[DATASET EXCERPTS — start]

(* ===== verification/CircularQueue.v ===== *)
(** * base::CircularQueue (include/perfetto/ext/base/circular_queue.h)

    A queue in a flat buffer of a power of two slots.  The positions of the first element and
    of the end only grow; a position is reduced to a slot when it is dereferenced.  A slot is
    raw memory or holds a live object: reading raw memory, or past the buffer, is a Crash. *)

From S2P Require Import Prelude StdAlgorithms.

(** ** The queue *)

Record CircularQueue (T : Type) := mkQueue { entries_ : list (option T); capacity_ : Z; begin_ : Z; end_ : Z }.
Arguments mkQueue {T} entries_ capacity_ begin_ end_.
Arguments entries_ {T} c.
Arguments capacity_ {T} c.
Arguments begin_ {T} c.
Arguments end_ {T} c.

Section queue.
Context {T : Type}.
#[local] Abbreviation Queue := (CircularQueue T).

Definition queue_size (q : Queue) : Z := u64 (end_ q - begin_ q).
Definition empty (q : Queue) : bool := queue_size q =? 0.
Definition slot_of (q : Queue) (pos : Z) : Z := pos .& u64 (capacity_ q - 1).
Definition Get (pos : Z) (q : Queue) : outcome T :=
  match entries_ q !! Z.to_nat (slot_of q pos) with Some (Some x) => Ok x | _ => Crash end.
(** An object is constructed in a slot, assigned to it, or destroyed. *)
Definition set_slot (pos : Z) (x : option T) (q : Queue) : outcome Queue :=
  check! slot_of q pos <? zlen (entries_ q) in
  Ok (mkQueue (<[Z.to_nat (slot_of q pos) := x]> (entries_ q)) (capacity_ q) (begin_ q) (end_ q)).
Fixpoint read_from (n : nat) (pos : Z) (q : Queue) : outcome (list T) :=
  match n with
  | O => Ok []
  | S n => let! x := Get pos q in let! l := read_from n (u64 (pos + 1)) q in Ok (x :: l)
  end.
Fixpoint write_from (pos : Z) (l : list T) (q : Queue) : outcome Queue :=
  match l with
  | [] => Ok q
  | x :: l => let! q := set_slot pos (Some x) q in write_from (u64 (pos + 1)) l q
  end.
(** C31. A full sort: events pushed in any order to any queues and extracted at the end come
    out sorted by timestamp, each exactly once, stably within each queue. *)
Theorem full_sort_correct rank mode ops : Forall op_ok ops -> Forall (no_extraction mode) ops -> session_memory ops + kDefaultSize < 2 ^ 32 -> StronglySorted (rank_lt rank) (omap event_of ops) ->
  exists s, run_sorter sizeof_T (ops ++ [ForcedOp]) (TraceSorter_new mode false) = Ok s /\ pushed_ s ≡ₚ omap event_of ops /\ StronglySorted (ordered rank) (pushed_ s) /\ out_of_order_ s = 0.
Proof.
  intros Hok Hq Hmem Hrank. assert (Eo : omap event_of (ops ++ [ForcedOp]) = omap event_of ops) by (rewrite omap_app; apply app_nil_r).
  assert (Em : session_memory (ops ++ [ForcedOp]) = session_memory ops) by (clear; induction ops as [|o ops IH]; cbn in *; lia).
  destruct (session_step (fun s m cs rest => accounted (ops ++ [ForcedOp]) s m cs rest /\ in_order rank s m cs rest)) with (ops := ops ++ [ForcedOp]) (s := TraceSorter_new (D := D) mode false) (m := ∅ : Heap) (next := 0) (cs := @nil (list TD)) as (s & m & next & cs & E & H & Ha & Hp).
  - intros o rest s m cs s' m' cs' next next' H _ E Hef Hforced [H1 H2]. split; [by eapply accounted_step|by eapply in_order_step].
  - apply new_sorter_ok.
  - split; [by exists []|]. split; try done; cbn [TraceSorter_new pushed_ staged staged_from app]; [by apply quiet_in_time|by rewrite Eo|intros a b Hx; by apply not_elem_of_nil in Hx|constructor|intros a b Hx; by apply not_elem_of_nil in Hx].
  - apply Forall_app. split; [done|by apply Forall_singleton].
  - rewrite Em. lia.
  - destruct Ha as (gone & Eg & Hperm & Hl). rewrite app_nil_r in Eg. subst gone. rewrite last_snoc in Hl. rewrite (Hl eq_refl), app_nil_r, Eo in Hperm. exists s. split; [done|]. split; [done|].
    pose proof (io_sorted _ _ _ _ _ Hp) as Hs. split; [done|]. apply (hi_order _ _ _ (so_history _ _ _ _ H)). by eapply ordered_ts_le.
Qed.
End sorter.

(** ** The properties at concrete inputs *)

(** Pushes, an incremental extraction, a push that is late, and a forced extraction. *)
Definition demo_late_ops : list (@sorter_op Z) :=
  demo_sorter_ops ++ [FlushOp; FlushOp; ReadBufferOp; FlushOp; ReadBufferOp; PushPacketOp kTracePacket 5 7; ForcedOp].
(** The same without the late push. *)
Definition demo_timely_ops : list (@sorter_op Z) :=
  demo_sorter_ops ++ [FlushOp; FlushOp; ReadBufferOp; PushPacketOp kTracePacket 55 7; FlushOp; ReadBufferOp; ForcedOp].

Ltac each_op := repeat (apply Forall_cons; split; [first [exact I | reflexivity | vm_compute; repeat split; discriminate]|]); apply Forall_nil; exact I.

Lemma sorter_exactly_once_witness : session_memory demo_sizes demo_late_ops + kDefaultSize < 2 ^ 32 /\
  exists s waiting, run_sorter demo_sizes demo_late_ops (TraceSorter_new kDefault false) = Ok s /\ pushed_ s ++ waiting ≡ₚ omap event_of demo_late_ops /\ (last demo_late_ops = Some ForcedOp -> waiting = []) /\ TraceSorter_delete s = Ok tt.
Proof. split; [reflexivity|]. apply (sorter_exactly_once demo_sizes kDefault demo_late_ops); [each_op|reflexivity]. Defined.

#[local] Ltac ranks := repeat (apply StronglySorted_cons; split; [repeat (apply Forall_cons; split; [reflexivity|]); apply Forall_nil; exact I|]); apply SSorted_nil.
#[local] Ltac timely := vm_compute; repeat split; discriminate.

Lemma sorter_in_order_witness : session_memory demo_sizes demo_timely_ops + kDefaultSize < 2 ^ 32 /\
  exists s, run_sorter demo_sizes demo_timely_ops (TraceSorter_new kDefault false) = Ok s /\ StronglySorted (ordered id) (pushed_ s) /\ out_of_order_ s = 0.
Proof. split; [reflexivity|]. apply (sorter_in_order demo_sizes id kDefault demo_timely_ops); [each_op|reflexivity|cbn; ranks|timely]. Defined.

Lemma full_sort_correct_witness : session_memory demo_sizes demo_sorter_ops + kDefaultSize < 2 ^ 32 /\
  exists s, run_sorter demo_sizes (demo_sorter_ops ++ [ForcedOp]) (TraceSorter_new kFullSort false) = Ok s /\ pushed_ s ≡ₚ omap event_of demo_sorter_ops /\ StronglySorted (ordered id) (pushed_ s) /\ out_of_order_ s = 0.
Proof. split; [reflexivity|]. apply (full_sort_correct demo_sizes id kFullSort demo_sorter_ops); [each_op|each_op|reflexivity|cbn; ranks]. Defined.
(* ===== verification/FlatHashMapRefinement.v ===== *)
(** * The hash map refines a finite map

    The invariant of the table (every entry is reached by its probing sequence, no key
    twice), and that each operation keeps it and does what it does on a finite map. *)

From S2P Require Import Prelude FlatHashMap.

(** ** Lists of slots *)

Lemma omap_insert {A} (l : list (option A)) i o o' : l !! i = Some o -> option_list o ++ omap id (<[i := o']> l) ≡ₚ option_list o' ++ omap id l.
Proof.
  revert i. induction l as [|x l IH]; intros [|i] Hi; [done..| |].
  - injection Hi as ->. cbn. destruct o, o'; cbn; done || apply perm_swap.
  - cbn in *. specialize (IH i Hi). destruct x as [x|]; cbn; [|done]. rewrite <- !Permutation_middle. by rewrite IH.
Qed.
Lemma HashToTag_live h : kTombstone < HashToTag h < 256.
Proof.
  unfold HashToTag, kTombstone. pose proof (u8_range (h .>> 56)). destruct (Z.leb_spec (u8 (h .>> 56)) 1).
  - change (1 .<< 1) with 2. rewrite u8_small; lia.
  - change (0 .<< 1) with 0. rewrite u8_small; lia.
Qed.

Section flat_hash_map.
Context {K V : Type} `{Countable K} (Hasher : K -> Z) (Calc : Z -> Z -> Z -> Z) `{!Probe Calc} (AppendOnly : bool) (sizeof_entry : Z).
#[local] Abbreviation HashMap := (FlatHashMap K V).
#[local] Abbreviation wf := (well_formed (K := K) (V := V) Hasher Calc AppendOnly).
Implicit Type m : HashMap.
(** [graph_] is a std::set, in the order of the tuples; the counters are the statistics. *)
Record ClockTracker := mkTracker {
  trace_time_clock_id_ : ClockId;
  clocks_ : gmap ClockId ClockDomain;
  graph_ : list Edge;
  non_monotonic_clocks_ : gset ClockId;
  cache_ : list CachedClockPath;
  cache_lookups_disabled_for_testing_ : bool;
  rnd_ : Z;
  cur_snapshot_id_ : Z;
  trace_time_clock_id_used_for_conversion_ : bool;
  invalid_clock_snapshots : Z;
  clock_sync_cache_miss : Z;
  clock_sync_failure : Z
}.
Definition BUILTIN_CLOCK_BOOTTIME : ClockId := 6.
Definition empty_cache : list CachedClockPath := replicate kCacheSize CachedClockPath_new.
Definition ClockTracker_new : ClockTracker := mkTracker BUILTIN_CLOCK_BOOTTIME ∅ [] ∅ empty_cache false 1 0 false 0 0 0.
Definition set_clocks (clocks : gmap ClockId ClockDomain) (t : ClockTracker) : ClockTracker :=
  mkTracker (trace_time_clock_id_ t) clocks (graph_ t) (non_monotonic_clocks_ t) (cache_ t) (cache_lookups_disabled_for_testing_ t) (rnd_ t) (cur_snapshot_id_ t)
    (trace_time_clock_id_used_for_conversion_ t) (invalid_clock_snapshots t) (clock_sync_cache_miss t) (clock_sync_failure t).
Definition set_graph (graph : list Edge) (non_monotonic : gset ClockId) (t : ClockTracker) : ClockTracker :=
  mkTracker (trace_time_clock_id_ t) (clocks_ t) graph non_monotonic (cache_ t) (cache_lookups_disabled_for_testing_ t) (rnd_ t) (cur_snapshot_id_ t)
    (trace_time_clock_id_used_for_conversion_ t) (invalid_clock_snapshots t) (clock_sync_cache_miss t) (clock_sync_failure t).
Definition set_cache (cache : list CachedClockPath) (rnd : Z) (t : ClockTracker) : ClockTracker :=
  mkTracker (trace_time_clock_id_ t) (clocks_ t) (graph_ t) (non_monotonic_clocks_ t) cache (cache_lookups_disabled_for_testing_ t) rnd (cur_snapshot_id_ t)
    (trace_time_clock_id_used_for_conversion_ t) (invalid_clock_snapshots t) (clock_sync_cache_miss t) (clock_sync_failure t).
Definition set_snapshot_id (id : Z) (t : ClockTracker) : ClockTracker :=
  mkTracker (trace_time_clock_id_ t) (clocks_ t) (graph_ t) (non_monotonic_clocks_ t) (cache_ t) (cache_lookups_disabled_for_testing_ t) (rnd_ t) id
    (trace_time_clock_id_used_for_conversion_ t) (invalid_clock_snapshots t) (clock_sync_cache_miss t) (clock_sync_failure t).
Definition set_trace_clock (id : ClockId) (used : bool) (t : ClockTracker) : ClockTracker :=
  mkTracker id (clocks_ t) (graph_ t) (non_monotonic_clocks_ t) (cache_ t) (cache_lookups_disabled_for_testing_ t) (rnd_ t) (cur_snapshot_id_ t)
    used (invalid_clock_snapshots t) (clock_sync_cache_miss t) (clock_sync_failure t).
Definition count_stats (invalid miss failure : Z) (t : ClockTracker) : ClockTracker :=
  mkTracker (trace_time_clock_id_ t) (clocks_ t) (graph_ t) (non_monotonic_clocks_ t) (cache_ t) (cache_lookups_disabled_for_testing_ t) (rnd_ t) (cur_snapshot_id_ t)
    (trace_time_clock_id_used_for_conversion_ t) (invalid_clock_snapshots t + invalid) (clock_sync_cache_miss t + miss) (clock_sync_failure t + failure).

[DATASET EXCERPTS — finish]

= WORK ORDER =
Copy, please, exactly the lines that start at the first line of the data and end at the line containing "out sorted by", both kept and no others.

= RESPONSE TO THE EXERCISE =
(* ===== verification/CircularQueue.v ===== *)
(** * base::CircularQueue (include/perfetto/ext/base/circular_queue.h)

    A queue in a flat buffer of a power of two slots.  The positions of the first element and
    of the end only grow; a position is reduced to a slot when it is dereferenced.  A slot is
    raw memory or holds a live object: reading raw memory, or past the buffer, is a Crash. *)

From S2P Require Import Prelude StdAlgorithms.

(** ** The queue *)

Record CircularQueue (T : Type) := mkQueue { entries_ : list (option T); capacity_ : Z; begin_ : Z; end_ : Z }.
Arguments mkQueue {T} entries_ capacity_ begin_ end_.
Arguments entries_ {T} c.
Arguments capacity_ {T} c.
Arguments begin_ {T} c.
Arguments end_ {T} c.

Section queue.
Context {T : Type}.
#[local] Abbreviation Queue := (CircularQueue T).

Definition queue_size (q : Queue) : Z := u64 (end_ q - begin_ q).
Definition empty (q : Queue) : bool := queue_size q =? 0.
Definition slot_of (q : Queue) (pos : Z) : Z := pos .& u64 (capacity_ q - 1).
Definition Get (pos : Z) (q : Queue) : outcome T :=
  match entries_ q !! Z.to_nat (slot_of q pos) with Some (Some x) => Ok x | _ => Crash end.
(** An object is constructed in a slot, assigned to it, or destroyed. *)
Definition set_slot (pos : Z) (x : option T) (q : Queue) : outcome Queue :=
  check! slot_of q pos <? zlen (entries_ q) in
  Ok (mkQueue (<[Z.to_nat (slot_of q pos) := x]> (entries_ q)) (capacity_ q) (begin_ q) (end_ q)).
Fixpoint read_from (n : nat) (pos : Z) (q : Queue) : outcome (list T) :=
  match n with
  | O => Ok []
  | S n => let! x := Get pos q in let! l := read_from n (u64 (pos + 1)) q in Ok (x :: l)
  end.
Fixpoint write_from (pos : Z) (l : list T) (q : Queue) : outcome Queue :=
  match l with
  | [] => Ok q
  | x :: l => let! q := set_slot pos (Some x) q in write_from (u64 (pos + 1)) l q
  end.
(** C31. A full sort: events pushed in any order to any queues and extracted at the end come
    out sorted by timestamp, each exactly once, stably within each queue. *)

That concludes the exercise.